(** Reading a list four elements at a time gives the list back. *)
Lemma rows_of_four (d : list Z) : forall n,
  length d = (4 * n)%nat ->
  flat_map (fun i => [nth (4 * i) d 0; nth (4 * i + 1) d 0;
                      nth (4 * i + 2) d 0; nth (4 * i + 3) d 0])
           (seq 0 n) = d.
Proof.
  intros n; revert d; induction n as [|n IH]; intros d Hlen.
  - destruct d; [reflexivity | simpl in Hlen; lia].
  - destruct d as [|x0 [|x1 [|x2 [|x3 d']]]]; simpl in Hlen; try lia.
    cbn [seq flat_map]; rewrite <- seq_shift, flat_map_map.
    change (nth (4 * 0) (x0 :: x1 :: x2 :: x3 :: d') 0) with x0.
    change (nth (4 * 0 + 1) (x0 :: x1 :: x2 :: x3 :: d') 0) with x1.
    change (nth (4 * 0 + 2) (x0 :: x1 :: x2 :: x3 :: d') 0) with x2.
    change (nth (4 * 0 + 3) (x0 :: x1 :: x2 :: x3 :: d') 0) with x3.
    cbn [app]; do 4 f_equal.
    etransitivity; [|apply (IH d'); lia].
    apply flat_map_ext; intros i.
    replace (4 * S i)%nat with (S (S (S (S (4 * i))))) by lia.
    reflexivity.
Qed.

Lemma rgba_bytes_image img :
  channels img = 4 ->
  length (data img) = (4 * Z.to_nat (width img * height img))%nat ->
  rgba_bytes (image_pixels img) = data img.
Proof.
  intros Hc Hlen; unfold rgba_bytes, image_pixels.
  rewrite flat_map_map, <- (rows_of_four (data img) _ Hlen) at 1.
  apply flat_map_ext; intros i.
  unfold load_pixel, data_at; rewrite Hc; cbn [r g b a Z.ltb Z.eqb Z.compare Pos.compare Pos.compare_cont Pos.eqb].
  replace (Z.to_nat (Z.of_nat i * 4)) with (4 * i)%nat by lia.
  replace (Z.to_nat (Z.of_nat i * 4 + 1)) with (4 * i + 1)%nat by lia.
  replace (Z.to_nat (Z.of_nat i * 4 + 2)) with (4 * i + 2)%nat by lia.
  replace (Z.to_nat (Z.of_nat i * 4 + 3)) with (4 * i + 3)%nat by lia.
  reflexivity.
Qed.

(** X10.  From the raster to the file and back: for a loaded image whose
    data are bytes and a threshold of 0 or below, the opcode stream
    between the header and the footer of the file reads back as exactly
    the pixels of the image; for a four-channel image of
    4 * width * height bytes these are the bytes of the raster. *)
Theorem file_round_trip (img : image) (t : Z) :
  t <= 0 -> Forall is_byte (data img) ->
  exists body,
    convert_to_qoi (Some img) true t
    = Some (qoi_write_header (width img) (height img) (channels img)
            ++ body ++ qoi_write_footer) /\
    qoi_decode body = image_pixels img /\
    length (qoi_decode body) = Z.to_nat (width img * height img) /\
    (channels img = 4 ->
     length (data img) = (4 * Z.to_nat (width img * height img))%nat ->
     rgba_bytes (qoi_decode body) = data img).
Proof.
  intros Ht Hd; exists (encode_pixels t (image_pixels img)).
  assert (Hrt : qoi_decode (encode_pixels t (image_pixels img))
                = image_pixels img).
  { unfold qoi_decode, encode_pixels.
    rewrite (decode_encode_from_any _ _ _ (in_sync_init_any t)
               (image_pixels_ok img Hd)).
    now rewrite reconstructed_exact. }
  split; [reflexivity|]; rewrite Hrt.
  split; [reflexivity|]; split; [apply image_pixels_length|].
  apply rgba_bytes_image.
Qed.
(** * DirHash: a shallow embedding of [DirHash.cpp] and its specification

    The development follows the layout of the source file:
    - wide strings, [_wcsicmp] and the hexadecimal codec ([ToHex], [FromHex]);
    - the [Hash] facade ([IsHashId], [GetHash], [GetHashes], [Clone]);
    - the name filter [IsExcludedName] and the walker ([HashDirectory],
      [HashFile]);
    - the checksum-file parser [ParseSumFile] and the post-sort of
      [SortSumFile];
    - the part of [_tmain] that runs once the command line has been read.

    Conventions.  [TCHAR] is [wchar_t] (the file defines [UNICODE]); a wide
    character is its code unit, a [Z]; a wide string is the list of the code
    units that precede the terminator.  An [unsigned char] is a [Z] too, and
    every conversion to a narrower type is written out ([to_uchar],
    [to_wchar]). *)

From Stdlib Require Import ZArith Lia Bool List Sorted Permutation.
From Stdlib Require Import Ascii String.
From stdpp Require Import base option list gmap.
From Equations Require Import Equations.

Local Open Scope Z_scope.
Set Warnings "-register-all".

(** ** Characters and strings *)

Abbreviation wchar := Z (only parsing).
Abbreviation wstring := (list Z) (only parsing).
Abbreviation ByteArray := (list Z) (only parsing).

(** Conversion to [unsigned char] and to [wchar_t]. *)
Definition to_uchar (z : Z) : Z := z mod 256.
Definition to_wchar (z : Z) : Z := z mod 65536.

(** A wide literal [L"..."] of ASCII characters. *)
Definition W (s : string) : wstring :=
  map (fun a => Z.of_N (N_of_ascii a)) (list_ascii_of_string s).

(** [towlower] of the C run-time in the "C" locale, the only locale the
    program runs in (it never calls [setlocale]): the letters [A]-[Z] are
    mapped to [a]-[z], every other code unit is left alone. *)
Definition towlower (c : wchar) : wchar :=
  if (65 <=? c) && (c <=? 90) then c + 32 else c.

(** [_wcsicmp] of the C run-time: the difference of the first pair of
    lower-cased code units that differ, the terminator counting as [0]. *)
Fixpoint _wcsicmp (s1 s2 : wstring) : Z :=
  match s1, s2 with
  | [], [] => 0
  | [], c2 :: _ => 0 - towlower c2
  | c1 :: _, [] => towlower c1 - 0
  | c1 :: r1, c2 :: r2 =>
      let d := towlower c1 - towlower c2 in
      if d =? 0 then _wcsicmp r1 r2 else d
  end.

(** [compare_nocase], "used for sorting directory content". *)
Definition compare_nocase (first second : wstring) : bool :=
  _wcsicmp first second <? 0.

(** ** Hexadecimal codec *)

(** [TCHAR ToHex(unsigned char b)]; [g_bLowerCase] is the global flag. *)
Definition ToHex_char (g_bLowerCase : bool) (b : Z) : wchar :=
  if (0 <=? b) && (b <=? 9) then to_wchar (48 + b)
  else if (10 <=? b) && (b <=? 15) then
    to_wchar ((if g_bLowerCase then 97 else 65) + b - 10)
  else (if g_bLowerCase then 120 else 88).

(** [void ToHex(const ByteArray& data, LPTSTR szHex)]: two digits per byte,
    high nibble first.  The arguments [b >> 4] and [b & 0x0F] are converted
    to the parameter type [unsigned char]. *)
Fixpoint ToHex (g_bLowerCase : bool) (data : ByteArray) : wstring :=
  match data with
  | [] => []
  | b :: rest =>
      ToHex_char g_bLowerCase (to_uchar (Z.shiftr b 4))
      :: ToHex_char g_bLowerCase (to_uchar (Z.land b 15))
      :: ToHex g_bLowerCase rest
  end.

(** [bool FromHex(TCHAR c, unsigned char& b)]: [None] is [return false]. *)
Definition FromHex_char (c : wchar) : option Z :=
  if (48 <=? c) && (c <=? 57) then Some (to_uchar (c - 48))
  else if (97 <=? c) && (c <=? 102) then Some (to_uchar (10 + (c - 97)))
  else if (65 <=? c) && (c <=? 70) then Some (to_uchar (10 + (c - 65)))
  else None.
(** * GPT-2 decoder stack of adept.networks.net2d.gpt2

    A shallow embedding of [adept/networks/net2d/gpt2.py].

    Tensors are modelled the way the tensor library presents them to the
    program: a shape (a list of dimensions) together with the elements,
    addressed by a multi-index.  Elements are real numbers: rounding,
    overflow and the special values of machine floating point are outside
    the model.  Every library call that can raise in Python returns a
    [result] whose left side names the exception class. *)

From Stdlib Require Import Reals Lra Lia List Arith ZArith Bool.
From stdpp Require Import base option list gmap.

Local Open Scope nat_scope.

(** ** Exceptions and the error monad *)

Inductive exn : Type :=
| AssertionError
| ZeroDivisionError
| IndexError
| KeyError
| ValueError
| AttributeError
| RuntimeError.

Definition result (A : Type) : Type := (exn + A)%type.

Definition ok {A} (a : A) : result A := inr a.
Definition raise {A} (e : exn) : result A := inl e.

Definition rbind {A B} (m : result A) (k : A -> result B) : result B :=
  match m with
  | inl e => inl e
  | inr a => k a
  end.

Notation "'let*' x ':=' m 'in' k" := (rbind m (fun x => k))
  (at level 10, x pattern, m at level 200, k at level 200).

Definition is_ok {A} (m : result A) : bool :=
  match m with inr _ => true | inl _ => false end.

(** ** The tensor library *)

Module Torch.

Record tensor : Type := Tensor { shape : list nat; elem : list nat -> R }.

Definition rank (x : tensor) : nat := length (shape x).

(** [numel s]: number of elements of a tensor of shape [s]. *)
Definition numel (s : list nat) : nat := fold_right Nat.mul 1 s.

(** An index is valid for a shape when it has one in-range entry per
    dimension. *)
Definition valid_idx (s idx : list nat) : Prop := Forall2 lt idx s.

(** Two tensors are the same tensor when shapes agree and so do the
    elements at every valid index. *)
Definition teq (x y : tensor) : Prop :=
  shape x = shape y /\ forall idx, valid_idx (shape x) idx -> elem x idx = elem y idx.

(** [sum_n n f] is f 0 + ... + f (n-1). *)
Fixpoint sum_n (n : nat) (f : nat -> R) : R :=
  match n with
  | O => 0%R
  | S k => (sum_n k f + f k)%R
  end.

(** Python's resolution of a possibly negative dimension or index [d]
    against a length [r]. *)
Definition pydim (r : nat) (d : Z) : result nat :=
  if (0 <=? d)%Z && (d <? Z.of_nat r)%Z then ok (Z.to_nat d)
  else if (d <? 0)%Z && (- Z.of_nat r <=? d)%Z then ok (Z.to_nat (Z.of_nat r + d))
  else raise IndexError.

(** [x.size(d)] *)
Definition size (x : tensor) (d : Z) : result nat :=
  let* k := pydim (rank x) d in ok (nth k (shape x) 0).

(** Row-major offset of a multi-index in a contiguous tensor of shape [s],
    and its inverse. *)
Fixpoint ravel (s idx : list nat) : nat :=
  match s, idx with
  | _ :: s', i :: idx' => i * numel s' + ravel s' idx'
  | _, _ => 0
  end.

Fixpoint unravel (s : list nat) (n : nat) : list nat :=
  match s with
  | [] => []
  | _ :: s' => (n / numel s') :: unravel s' (n mod numel s')
  end.

(** [torch.ones], [torch.zeros], and [torch.tril] on a matrix. *)
Definition ones (s : list nat) : tensor := Tensor s (fun _ => 1%R).
Definition zeros (s : list nat) : tensor := Tensor s (fun _ => 0%R).

Definition tril (x : tensor) : tensor :=
  Tensor (shape x)
    (fun idx => match idx with
                | [i; j] => if j <=? i then elem x idx else 0%R
                | _ => elem x idx
                end).

(** [x.view] with every dimension given: the element count must be
    kept; the elements keep their row-major order. *)
Definition view (x : tensor) (s : list nat) : result tensor :=
  if numel s =? numel (shape x)
  then ok (Tensor s (fun idx => elem x (unravel (shape x) (ravel s idx))))
  else raise RuntimeError.

(** [x.view(-1, c)]: the first dimension is inferred; it is ambiguous and
    refused when [c] is 0, and the count must divide. *)
Definition view_infer (x : tensor) (c : nat) : result tensor :=
  if c =? 0 then raise RuntimeError
  else if numel (shape x) mod c =? 0 then view x [numel (shape x) / c; c]
  else raise RuntimeError.

(** [x.permute] with the axes in the order [perm] *)
Fixpoint index_of (j : nat) (perm : list nat) : nat :=
  match perm with
  | [] => 0
  | k :: perm' => if k =? j then 0 else S (index_of j perm')
  end.

Definition is_perm (r : nat) (perm : list nat) : bool :=
  (length perm =? r) && forallb (fun j => existsb (Nat.eqb j) perm) (seq 0 r).

Definition permute (x : tensor) (perm : list nat) : result tensor :=
  if is_perm (rank x) perm
  then ok (Tensor (map (fun j => nth j (shape x) 0) perm)
             (fun idx => elem x (map (fun j => nth (index_of j perm) idx 0)
                                     (seq 0 (rank x)))))
  else raise RuntimeError.

(** [x.transpose(-2, -1)] *)
Fixpoint swap_last2 (l : list nat) : list nat :=
  match l with
  | [a; b] => [b; a]
  | a :: l' => a :: swap_last2 l'
  | [] => []
  end.

Definition transpose_last2 (x : tensor) : result tensor :=
  if 2 <=? rank x
  then ok (Tensor (swap_last2 (shape x)) (fun idx => elem x (swap_last2 idx)))
  else raise IndexError.

(** [x.narrow(d, start, len)]: the sub-tensor of [len] entries from
    [start] along dimension [d] (no bounds check of its own; the callers
    below pass in-range arguments). *)
Definition narrow (x : tensor) (d start len : nat) : tensor :=
  Tensor (<[d := len]> (shape x))
    (fun idx => elem x (<[d := start + nth d idx 0]> idx)).

(** A Python slice [start:stop] on a dimension of length [n] never raises:
    negative bounds count from the end and both bounds are clamped. *)
Definition pyslice (n : nat) (start stop : Z) : nat * nat :=
  let norm v := if (v <? 0)%Z then Z.max 0 (v + Z.of_nat n) else Z.min v (Z.of_nat n) in
  let lo := norm start in
  let hi := norm stop in
  (Z.to_nat lo, Z.to_nat (Z.max 0 (hi - lo))).

Definition slice (x : tensor) (d : nat) (start stop : Z) : tensor :=
  let '(lo, len) := pyslice (nth d (shape x) 0) start stop in
  narrow x d lo len.

(** [x.split(sz, dim=d)]: chunks of [sz] along [d], the last one shorter
    when [sz] does not divide. *)
Definition split (x : tensor) (sz : nat) (d : Z) : result (list tensor) :=
  let* k := pydim (rank x) d in
  let n := nth k (shape x) 0 in
  if sz =? 0 then (if n =? 0 then ok [x] else raise RuntimeError)
  else ok (map (fun c => narrow x k (c * sz) (Nat.min sz (n - c * sz)))
               (seq 0 ((n + sz - 1) / sz))).

(** [torch.cat((a, b), dim=d)] *)
Definition cat (a b : tensor) (d : Z) : result tensor :=
  let* k := pydim (rank a) d in
  if bool_decide (<[k := 0]> (shape a) = <[k := 0]> (shape b))
  then
    let na := nth k (shape a) 0 in
    ok (Tensor (<[k := na + nth k (shape b) 0]> (shape a))
          (fun idx => if nth k idx 0 <? na then elem a idx
                      else elem b (<[k := nth k idx 0 - na]> idx)))
  else raise RuntimeError.
(** * Coin machine firmware: edge detector and state controller

    A shallow embedding of [coin_machine_firmware.ino], [hardware_functions.h]
    and [config.h].  The firmware's global variables become the fields of one
    record, [Machine]; every firmware function becomes a function on that
    record, under the name it has in the source.

    Conventions of the embedding:
    - [unsigned long] values are integers in [0, 2^32); subtraction and the
      millisecond clock wrap around modulo 2^32 ([ulong_sub], [to_ulong]);
    - [int] counters are incremented with two's-complement wrap-around
      ([to_int]);
    - [millis()] reads the field [uptime]; [delay(n)] advances it by [n];
      every other statement takes no time;
    - the serial console is the list [serial] of printed tokens, in the order
      they were printed;
    - servos, status LED and camera lights are represented by the last value
      written to them;
    - what the environment decides during one pass of [loop] (the outcome of
      a capture, a line typed on the console) is an argument, [Env];
    - the optical sensor's interrupt is delivered between two passes of
      [loop], never in the middle of one;
    - the SPIFFS file system is outside the model: [cleanupOldImages] and
      the bytes written by [captureAndSaveImage] are left out. *)

From Stdlib Require Import ZArith List String Ascii Bool Lia DecimalString.
From Stdlib Require DecimalZ DecimalPos.
Import ListNotations.
Open Scope string_scope.
Open Scope list_scope.
Open Scope Z_scope.

(** ** config.h *)

Module Config.

(* Servo timing (milliseconds) *)
Definition TRAPDOOR_OPEN_TIME : Z := 2000.
Definition SERVO_MOVE_DELAY : Z := 500.
Definition FLIPPER_PHOTO_DELAY : Z := 300.

(* Sensor timing *)
Definition SENSOR_DEBOUNCE_TIME : Z := 50.
Definition MULTI_COIN_TIMEOUT : Z := 1000.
+ + + +
▶ Work to be completed:
Select every line in the records above that contains the word "never".

▶ Response to the task:
    program runs in (it never calls [setlocale]): the letters [A]-[Z] are
(** A Python slice [start:stop] on a dimension of length [n] never raises:
      [loop], never in the middle of one;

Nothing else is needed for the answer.